Par Richard Normandon

 

La fête s’achevait un peu trop tôt aux yeux d’Hermès, mais elle avait été un grand succès. Tous les Olympiens étaient venus admirer la nouvelle création de Chloris, la reine des fleurs, profitant de cet événement mondain pour rivaliser d’élégance. Zeus avait mis sa couronne de grêle éternelle. Sa fille Athéna avait troqué son habituelle cuirasse contre une robe de soie ravissante, brodée de plumes blanches de chouette hulotte, et même Arès, le dieu guerrier pourtant peu habitué au raffinement, avait fait incruster des diamants noirs au poignard de bronze qu’il accrochait toujours à sa taille.
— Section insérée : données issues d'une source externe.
(** The random generators and the clock: [G] is the state of Python's
    [random], of numpy's generator and of the clock. *)
Class Randomness : Type := {
  G : Type;
  (** [random._randbelow(n)] *)
  randbelow : nat -> G -> nat * G;
  (** [random.random()] *)
  random_random : G -> float * G;
  (** The row position [df.sample(n=1)] picks in a frame of [n] rows. *)
  np_choice : nat -> G -> nat * G;
  (** [(datetime.now() - timedelta(days=d)).isoformat()] *)
  isoformat_days_ago : Z -> G -> string * G;
  (** [round(x, ndigits)] of a float. *)
  round_ndigits : float -> Z -> float
}.

Section Backend.

Context {L : Libraries} {R : Randomness}.

(** ** train.py *)

Definition value_str (v : value) : string :=
  match v with
  | VStr s => s
  | VBool b => str_bool b
  | VInt z => str_int z
  | VFloat f => float_str f
  | VNone => "None"
  end.

(** [s.astype(str)] *)
Definition astype_str (s : Series) : list string :=
  match s with
  | SObject l => map value_str l
  | SBool l => map str_bool l
  | SInt l => map str_int l
  | SFloat l => map float_str l
  end.

Record PlantDiseaseModel : Type := MkModel {
  model : option Classifier;
  label_encoders : dict LabelEncoder.t;
  scaler : StandardScaler;
  feature_columns : option (list string);
  target_column : string
}.

(** [PlantDiseaseModel.__init__] *)
Definition PlantDiseaseModel_init : PlantDiseaseModel :=
  MkModel None [] StandardScaler_new None "label_disease".

Definition drop_cols : list string :=
  ["sample_id"; "timestamp"; "other_notes"; "severity"].

(** The lambda of the [fit=False] branch:
    [le.transform([x])[0] if x in le.classes_ else -1]. *)
Definition transform_or_sentinel (le : LabelEncoder.t) (x : string) : result Z :=
  if str_in x (LabelEncoder.classes_ le)
  then ys <- LabelEncoder.transform le [x] ;; getitem0 ys
  else Ok (-1).

(** One turn of [for col in categorical_cols], on the encoders of [self]
    and the frame [X]. *)
Definition encode_column (fit : bool) (st : dict LabelEncoder.t * DataFrame)
    (col : string) : result (dict LabelEncoder.t * DataFrame) :=
  let (encoders, X) := st in
  match dict_get col X with
  | None => Raise (KeyError col)
  | Some s =>
      if fit then
        let (le, codes) := LabelEncoder.fit_transform (astype_str s) in
        Ok (dict_set col le encoders, dict_set col (SInt codes) X)
      else
        match dict_get col encoders with
        | Some le =>
            codes <- mapM (transform_or_sentinel le) (astype_str s) ;;
            Ok (encoders, dict_set col (SInt codes) X)
        | None => Ok (encoders, X)
        end
  end.

(** [X] and [y] of [preprocess]: the non-feature columns dropped, the
    target column split off. *)
Definition features_and_target (self : PlantDiseaseModel) (df : DataFrame)
    : DataFrame * option Series :=
  let feature_df :=
    drop_columns (filter (fun c => dict_mem c df) drop_cols) df in
  if dict_mem (target_column self) feature_df
  then (drop_columns [target_column self] feature_df,
        dict_get (target_column self) feature_df)
  else (feature_df, None).

Definition categorical_cols (X : DataFrame) : list string :=
  keys (filter (fun cs => is_categorical (snd cs)) X).

(** [preprocess] up to the scaling step: the updated [self], the frame [X]
    that the scaler receives, and [y]. *)
Definition encode_features (self : PlantDiseaseModel) (df : DataFrame) (fit : bool)
    : result (PlantDiseaseModel * DataFrame * option Series) :=
  let (X, y) := features_and_target self df in
  let columns := if fit then Some (keys X) else feature_columns self in
  '(encoders, X') <-
     foldM (encode_column fit) (categorical_cols X) (label_encoders self, X) ;;
  Ok (MkModel (model self) encoders (scaler self) columns (target_column self),
      X', y).

Definition preprocess (self : PlantDiseaseModel) (df : DataFrame) (fit : bool)
    : result (PlantDiseaseModel * (ScaledFrame * option Series)) :=
  '(self', X, y) <- encode_features self df fit ;;
  if fit then
    '(sc, X_scaled) <- scaler_fit_transform (scaler self') X ;;
    Ok (MkModel (model self') (label_encoders self') sc
                (feature_columns self') (target_column self'),
        (MkScaled (keys X) X_scaled, y))
  else
    X_scaled <- scaler_transform (scaler self') X ;;
    Ok (self', (MkScaled (keys X) X_scaled, y)).

(** [train]: the grid search, [self.model = grid_search.best_estimator_]. *)
Definition train (self : PlantDiseaseModel) (X_train : ScaledFrame)
    (y_train : option Series) : result PlantDiseaseModel :=
  clf <- grid_search_fit (sf_values X_train) y_train ;;
  Ok (MkModel (Some clf) (label_encoders self) (scaler self)
              (feature_columns self) (target_column self)).

Definition evaluate (self : PlantDiseaseModel) (X_test : ScaledFrame)
    (y_test : option Series) : result Metrics :=
  match model self with
  | None => Raise (AttributeError "'NoneType' object has no attribute 'predict'")
  | Some clf =>
      y_pred <- clf_predict clf (sf_values X_test) ;;
      Ok (score y_test y_pred)
  end.

(** The bundle [save_model] dumps and the server loads. *)
Record Artifact : Type := MkArtifact {
  art_model : option Classifier;
  art_label_encoders : dict LabelEncoder.t;
  art_scaler : StandardScaler;
  art_feature_columns : option (list string)
}.

Definition save_model (self : PlantDiseaseModel) : Artifact :=
  MkArtifact (model self) (label_encoders self) (scaler self) (feature_columns self).

Definition train_test_split (X : ScaledFrame) (y : option Series)
    : result (ScaledFrame * ScaledFrame * option Series * option Series) :=
  '(train_idx, test_idx) <- stratified_split (List.length (sf_values X)) y ;;
  Ok (MkScaled (sf_columns X) (take_rows train_idx (sf_values X)),
      MkScaled (sf_columns X) (take_rows test_idx (sf_values X)),
      option_map (Series_take train_idx) y,
      option_map (Series_take test_idx) y).

Record TrainingReport : Type := MkReport {
  metrics : Metrics;
  trained_at : string;
  train_samples : nat;
  test_samples : nat
}.

(** [main], from the frame [load_data] read to the artifact and the
    metrics file it writes. *)
Definition main (df : DataFrame) : result (Artifact * TrainingReport) :=
  let model0 := PlantDiseaseModel_init in
  '(model1, (X, y)) <- preprocess model0 df true ;;
  '(X_train, X_test, y_train, y_test) <- train_test_split X y ;;
  model2 <- train model1 X_train y_train ;;
  m <- evaluate model2 X_test y_test ;;
  Ok (save_model model2,
      MkReport m now_isoformat
               (List.length (sf_values X_train)) (List.length (sf_values X_test))).

(** ** server.py *)

Record PredictionInput : Type := MkInput {
  crop_type : string;
  plant_age_days : Z;
  location_region : string;
  soil_ph : float;
  soil_moisture_pct : float;
  ambient_temperature_c : float;
  ambient_humidity_pct : float;
  leaf_color : string;
  lesion_present : bool;
  lesion_count : Z;
  spot_size_mm : float;
  nutrient_deficiency_signs : string
}.

(** [input_data.model_dump()] *)
Definition model_dump (i : PredictionInput) : dict value :=
  [ ("crop_type", VStr (crop_type i));
    ("plant_age_days", VInt (plant_age_days i));
    ("location_region", VStr (location_region i));
    ("soil_ph", VFloat (soil_ph i));
    ("soil_moisture_pct", VFloat (soil_moisture_pct i));
    ("ambient_temperature_c", VFloat (ambient_temperature_c i));
    ("ambient_humidity_pct", VFloat (ambient_humidity_pct i));
    ("leaf_color", VStr (leaf_color i));
    ("lesion_present", VBool (lesion_present i));
    ("lesion_count", VInt (lesion_count i));
    ("spot_size_mm", VFloat (spot_size_mm i));
    ("nutrient_deficiency_signs", VStr (nutrient_deficiency_signs i)) ].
   – C’est une rose-cumulus, expliquait fièrement Chloris aux invités. Ma plus belle invention, j’espère, mais aussi la plus difficile. Il m’a fallu des mois pour la réaliser, et l’aide de Zeus m’a été bien utile.
   – Je comprends mieux pourquoi mon mari était aussi souvent absent, ces derniers temps, marmonna quelqu’un près d’Hermès.
   C’était Héra, femme éternellement jalouse de Zeus. Même le paon albinos qui l’accompagnait avait la queue basse et l’air renfrogné. Tous deux tournèrent ostensiblement le dos à la rose-cumulus.
   La fleur était pourtant une merveille qui suscita un grand enthousiasme dans la salle d’apparat de l’Olympe. En haut d’une très longue tige sans épines, des pétales de nuage, translucides et brumeux, s’arrondissaient autour d’un soleil de pistil jaune – un condensé de ciel et de légèreté. Pour la protéger des mains trop curieuses, Chloris avait posé le pot de fleur sur un piédestal, veillant parfois à en ratisser délicatement la terre pour l’empêcher d’étouffer les racines.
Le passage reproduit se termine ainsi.